**YOUR ASSIGNMENT**.
All lines from the one that mentions "Open Scope Z_scope." through the last of the entries below must be copied exactly, with both ends kept.

**THE RECORDS**.
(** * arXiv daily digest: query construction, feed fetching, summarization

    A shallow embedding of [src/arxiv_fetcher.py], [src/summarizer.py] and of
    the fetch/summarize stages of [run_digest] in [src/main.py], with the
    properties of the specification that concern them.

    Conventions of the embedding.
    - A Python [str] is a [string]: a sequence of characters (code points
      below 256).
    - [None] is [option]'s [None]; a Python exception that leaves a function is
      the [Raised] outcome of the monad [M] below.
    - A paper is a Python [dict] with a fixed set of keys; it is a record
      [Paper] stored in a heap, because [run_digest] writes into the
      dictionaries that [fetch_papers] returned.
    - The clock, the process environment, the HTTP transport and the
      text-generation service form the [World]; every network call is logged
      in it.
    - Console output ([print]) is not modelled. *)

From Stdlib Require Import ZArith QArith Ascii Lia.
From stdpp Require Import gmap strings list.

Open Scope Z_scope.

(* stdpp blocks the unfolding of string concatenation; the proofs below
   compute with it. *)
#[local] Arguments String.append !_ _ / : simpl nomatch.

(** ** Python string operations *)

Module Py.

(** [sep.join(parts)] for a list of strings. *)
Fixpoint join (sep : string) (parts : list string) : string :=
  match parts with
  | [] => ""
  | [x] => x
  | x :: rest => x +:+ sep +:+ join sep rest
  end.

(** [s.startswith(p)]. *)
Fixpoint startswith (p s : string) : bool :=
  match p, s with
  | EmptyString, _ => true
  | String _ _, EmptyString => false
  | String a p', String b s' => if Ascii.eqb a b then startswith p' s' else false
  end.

**RESULT OF THE TASK**.
Open Scope Z_scope.

(* stdpp blocks the unfolding of string concatenation; the proofs below
   compute with it. *)
#[local] Arguments String.append !_ _ / : simpl nomatch.

(** ** Python string operations *)

Module Py.

(** [sep.join(parts)] for a list of strings. *)
Fixpoint join (sep : string) (parts : list string) : string :=
  match parts with
  | [] => ""
  | [x] => x
  | x :: rest => x +:+ sep +:+ join sep rest
  end.

(** [s.startswith(p)]. *)
Fixpoint startswith (p s : string) : bool :=
  match p, s with
  | EmptyString, _ => true
  | String _ _, EmptyString => false
  | String a p', String b s' => if Ascii.eqb a b then startswith p' s' else false
  end.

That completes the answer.